Hey, Rosa, here's a Protip: If you don't want me to click on the plants, stop filling your apartment with plants.
With a backlog of approximately 40,000 games in my "to play" pile, I don't tend to surf the internet looking for new stuff to play. So it was a happy accident that I discovered The Blackwell Legacy
on a pixel art site.
I missed the era when point-and-click adventures were popular (in truth I'm old enough to have played them, but my family FAILED by not even having a computer until I was in high school), so this whole genre is kind of a mystery to me (I mean, you click stuff and like, stuff happens? But there's no fightey-fightey? How do I level up if there's no fightey-fightey? WHAT DO YOU MEAN I DON'T LEVEL UP?). But, as one of those perpetually guilty gamers who feels like some of my time would be better spent reading books, it seems like the genre could be a good match for me-- it's a kind of a game. It's kind of a book. It's like a 'gook'.
The Blackwell Legacy
is about a young woman named Rosangela who becomes a psychic medium, like her aunt and grandmother before her (hence 'legacy'). She begins investigating murders with the help of her spirit guide Joey, who looks a lot like an undead Dick Tracey. I know there's a show called "Medium", and it would be great if I could make some witty comment here about the game that fans of the show would get, but unfortunately my TV exists SOLELY as a videogame display tool, so I don't know anything about the show other than the fact that it allegedly stars Patricia Arquette. With it's NYC setting and moody soundtrack, BL reminds me a bit of Parasite Eve-- which probably means I've lost all objectivity about the game. Well, I'm going to write about it anyway, so there!

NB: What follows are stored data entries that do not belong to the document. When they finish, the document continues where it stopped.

Lemma trim_left_right k s : conts k s = true -> trim_left_skip k s <> "" ->
  trim_left_skip k (TrimRightSpace s) <> "".
Proof.
  revert k. induction s as [|a s IH]; intros k C H; [by destruct k|].
  destruct (TrimRightSpace_prefix s) as [r Hr].
  assert (N : TrimLeftSpace (String a s) <> "").
  { destruct k as [|k]; [exact H|]. cbn [conts] in C. unfold is_cont in C.
    rewrite TrimLeftSpace_id by (apply space_len_cont; lia). done. }
  cbn [TrimRightSpace]. rewrite (proj2 (String.eqb_neq _ _) N).
  destruct k as [|k]; cbn [trim_left_skip] in *.
  - destruct (space_len_prefix a (TrimRightSpace s) r) as [->|E]; [done|].
    rewrite <- Hr in E. rewrite E. destruct (space_len (String a s)) as [|k] eqn:L; [done|].
    apply IH; [by eapply space_len_conts|done].
  - apply IH; [|done]. cbn [conts] in C. by apply andb_true_iff in C as [_ ?].
Qed.

Lemma TrimRightSpace_ne a s : TrimLeftSpace (String a s) <> "" ->
  TrimRightSpace (String a s) = String a (TrimRightSpace s).
Proof. intros N. cbn [TrimRightSpace]. by rewrite (proj2 (String.eqb_neq _ _) N). Qed.

Lemma TrimRightSpace_idem s : TrimRightSpace (TrimRightSpace s) = TrimRightSpace s.
Proof.
  induction s as [|a s IH]; [done|].
  destruct (String.eqb_spec (TrimLeftSpace (String a s)) "") as [E|N].
  - cbn [TrimRightSpace]. by rewrite E.
  - pose proof (trim_left_right 0 (String a s) eq_refl N) as H.
    rewrite TrimRightSpace_ne in * by done. rewrite TrimRightSpace_ne by done. by rewrite IH.
Qed.

Lemma TrimSpace_idem s : TrimSpace (TrimSpace s) = TrimSpace s.
Proof.
  unfold TrimSpace. unfold TrimLeftSpace at 2 3. pose proof (trim_left_front 0 s) as F.
  destruct (trim_left_skip 0 s) as [|a t]; [done|].
  assert (L : space_len (String a t) = 0%nat).
  { destruct (space_len (String a t)) as [|k] eqn:E; [done|]. unfold TrimLeftSpace in F.
    cbn [trim_left_skip] in F. rewrite E in F. exfalso.
    assert (forall k s, String.length (trim_left_skip k s) <= String.length s)%nat as G.
    { clear. intros k s. revert k. induction s as [|c s IH]; intros k; [by destruct k|].
      destruct k; cbn [trim_left_skip]; [destruct (space_len _); [done|]|]; etrans; try apply IH; simpl; lia. }
    specialize (G k t). rewrite F in G. simpl in G. lia. }
  rewrite (TrimLeftSpace_id (TrimRightSpace _)); [apply TrimRightSpace_idem|].
  destruct (TrimRightSpace_prefix (String a t)) as [r Hr]. revert Hr.
  rewrite TrimRightSpace_cons by done. intros Hr.
  apply (space_len_app_l _ r); [done|]. by rewrite <- Hr.
Qed.
#[export] Hint Rewrite TrimSpace_idem : csx.

(** ** Trimmed strings stay trimmed when their case is mapped *)

(** [s] ends with a whole white-space rune. *)
Definition ends_space (s : string) : Prop :=
  exists p q, s = p +:+ q /\ q <> "" /\ space_len q = String.length q.

Lemma trim_left_nil_ends k s : conts k s = true -> (k < String.length s)%nat ->
  trim_left_skip k s = "" -> ends_space s.
Proof.
  revert k. induction s as [|a s IH]; intros k C Hk H; [simpl in Hk; lia|].
  assert (cons : ends_space s -> ends_space (String a s)).
  { intros (p & q & -> & ? & ?). by exists (String a p), q. }
  destruct k as [|k]; cbn [trim_left_skip] in H.
  - destruct (space_len (String a s)) as [|k] eqn:L; [done|]. pose proof (space_len_conts _ _ _ L) as C'.
    destruct (decide (k < String.length s)%nat) as [Hl|Hl]; [by eauto|].
    exists "", (String a s). repeat split; [done|]. rewrite L. cbn [String.length]. f_equal.
    assert (forall k s, conts k s = true -> (k <= String.length s)%nat) as G.
    { clear. induction k as [|k IH]; intros [|c s]; simpl; try done; try lia.
      intros [_ H]%andb_true_iff. apply IH in H. lia. }
    specialize (G _ _ C'). lia.
  - cbn [conts] in C. apply andb_true_iff in C as [_ C]. simpl in Hk. apply cons, (IH k); auto. lia.
Qed.

Lemma TrimRightSpace_fixed s : ~ ends_space s -> TrimRightSpace s = s.
Proof.
  induction s as [|a s IH]; [done|]. intros H. rewrite TrimRightSpace_ne.
  - rewrite IH; [done|]. intros (p & q & -> & ? & ?). apply H. by exists (String a p), q.
  - intros E. apply H, (trim_left_nil_ends 0); [done| |done]. simpl. lia.
Qed.

Lemma ends_space_TrimRightSpace s : TrimRightSpace s = s -> ~ ends_space s.
Proof.
  intros H (p & q & -> & Hq & L). revert H. induction p as [|c p IH]; cbn [String.append]; intros H.
  - destruct q as [|a q]; [done|]. cbn [TrimRightSpace] in H.
    assert (TrimLeftSpace (String a q) = "") as E; [|by rewrite E in H].
    unfold TrimLeftSpace. cbn [trim_left_skip]. rewrite L. cbn [String.length].
    clear. induction q as [|c q IH]; [done|]. exact IH.
  - cbn [TrimRightSpace] in H. destruct (String.eqb _ _); [done|]. injection H as H. auto.
Qed.

Lemma encode_rune_head r : exists c s, encode_rune r = String c s /\ is_cont (bv c) = false.
Proof.
  unfold encode_rune, rune_error, single, is_cont. cbn zeta.
  split_ifs; bool_facts; try lia; eexists _, _; (split; [reflexivity|]); rewrite bv_chr by lia; lia.
Qed.

(** A suffix that straddles the start of a rune is not one space. *)
Lemma space_not_across y c t : y <> "" -> is_cont (bv c) = false ->
  space_len (y +:+ String c t) <> String.length (y +:+ String c t).
Proof.
  intros Hy Hc L. destruct y as [|a y]; [done|]. cbn [String.append String.length] in L.
  apply space_len_conts in L. clear Hy. induction y as [|b y IH]; cbn [String.append conts String.length] in L.
  - by rewrite Hc in L.
  - apply andb_true_iff in L as [_ L]. auto.
Qed.

(** Two splits of one string: one part is a prefix of the other. *)
Lemma app_split_cases a b p q : a +:+ b = p +:+ q ->
  (exists y, a = p +:+ y /\ q = y +:+ b) \/ (exists y, p = a +:+ y /\ b = y +:+ q).
Proof.
  revert p. induction a as [|c a IH]; intros p E.
  - right. by exists p.
  - destruct p as [|d p]; [left; by exists (String c a)|]. injection E as <- E.
    destruct (IH _ E) as [(y & -> & ->)|(y & -> & ->)]; [left|right]; by exists y.
Qed.

Lemma ends_space_encode r : valid_rune r -> rune_space r = false -> ~ ends_space (encode_rune r).
Proof.
  intros Hv Hr (p & q & E & Hq & L). pose proof (space_free_encode r "" Hv) as F.
  rewrite str_app_nil_r, Hr in F. cbn [negb andb space_free] in F. rewrite E in F. clear E.
  induction p as [|c p IH]; cbn [String.append space_free] in F.
  - destruct q as [|a q]; [done|]. cbn [space_free] in F. rewrite L in F. done.
  - apply andb_true_iff in F as [_ F]. auto.
Qed.

Lemma ends_space_app r t : t <> "" -> (exists c t', t = String c t' /\ is_cont (bv c) = false) ->
  ~ ends_space t -> ~ ends_space (encode_rune r +:+ t).
Proof.
  intros Ht (c & t' & -> & Hc) Hn (p & q & E & Hq & L).
  apply app_split_cases in E as [(y & _ & E)|(y & _ & E)].
  - subst q. destruct y as [|b y]; [apply Hn; by exists "", (String c t')|].
    by apply (space_not_across (String b y) c t').
  - apply Hn. by exists y, q.
Qed.

Lemma map_runes_head f k s : (k < String.length s)%nat ->
  exists c t, map_runes_skip f k s = String c t /\ is_cont (bv c) = false.
Proof.
  revert k. induction s as [|a s IH]; intros k Hk; [simpl in Hk; lia|].
  destruct k as [|k]; cbn [map_runes_skip]; [|apply IH; simpl in Hk; lia].
  destruct (decode_rune _) as [r w]. destruct (encode_rune_head (f r)) as (c & t & -> & Hc).
  cbn [String.append]. eauto.
Qed.

Lemma map_runes_skip_all f k s : (String.length s <= k)%nat -> map_runes_skip f k s = "".
Proof.
  revert k. induction s as [|a s IH]; intros k Hk; [by destruct k|].
  destruct k as [|k]; [simpl in Hk; lia|]. cbn [map_runes_skip]. apply IH. simpl in Hk. lia.
Qed.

Psychic stuff in general is very hit or miss with me, but from what I've played so far I appreciate the noir-lite feeling I get from the world of BL. There's definitely some noir-detective story feel to it, but unlike most stories that are referred to as "noir", the game at no point made me want to shoot myself. In keeping with what I've read about other games of this nature, a large part of the game involves clicking on an object, and getting a snide comment from Rosa about how you've picked the wrong object; clicking on the stove elicits an indignant "Cook? Why bother when every Chinese place in the city delivers?" Of course this means that I spent most of the demo clicking on images of doors and potted plants while shouting "Do something with this object, you STUPID BITCH!", but I think that's just how we gamers show affection sometimes.
What really impresses me about this game is it's production: The hand-drawn graphics are clear and intricate, and as someone weaned on polygonal character models, I'm really beginning to appreciate the beauty of sprites. The music in the opening sequence reminded me of a tune from Parasite Eve-- always a compliment-- and while the voice acting isn't perfect to my ears, it's perfectly respectable for a game from a smaller developer. Rosa is kind of a whiner, but if my life was one-tenth as fucked up as hers I think I'd be an insufferable basket case, so I kind of have to give her the benefit of the doubt.
Wadjet Eye Games
seems to specialize in old fashioned point-and-click games with modern aesthetics, and if the information on their website is any indication, they seem to have a genuine interest in breaking new ground in the realm of interactive fiction. I can't vouch for the overall quality of their games-- while I was impressed with what I played, the fact is I have yet to play more than a demo-- but if their approach to making games is anything like what I think it is, they are a developer worth supporting. Another one of their games, Shivah
, is a about an inner city Rabbi that boasts among it's features 'a unique way of fighting', and rabbinical conversation methods.
I must know: How does a Rabbi fight exactly? Does the 'unique way of fighting' actually utilize the rabbinical conversation methods? Does he use passages from the Talmud as projectile weapons? I really don't see how anyone could resist downloading the demo to find out.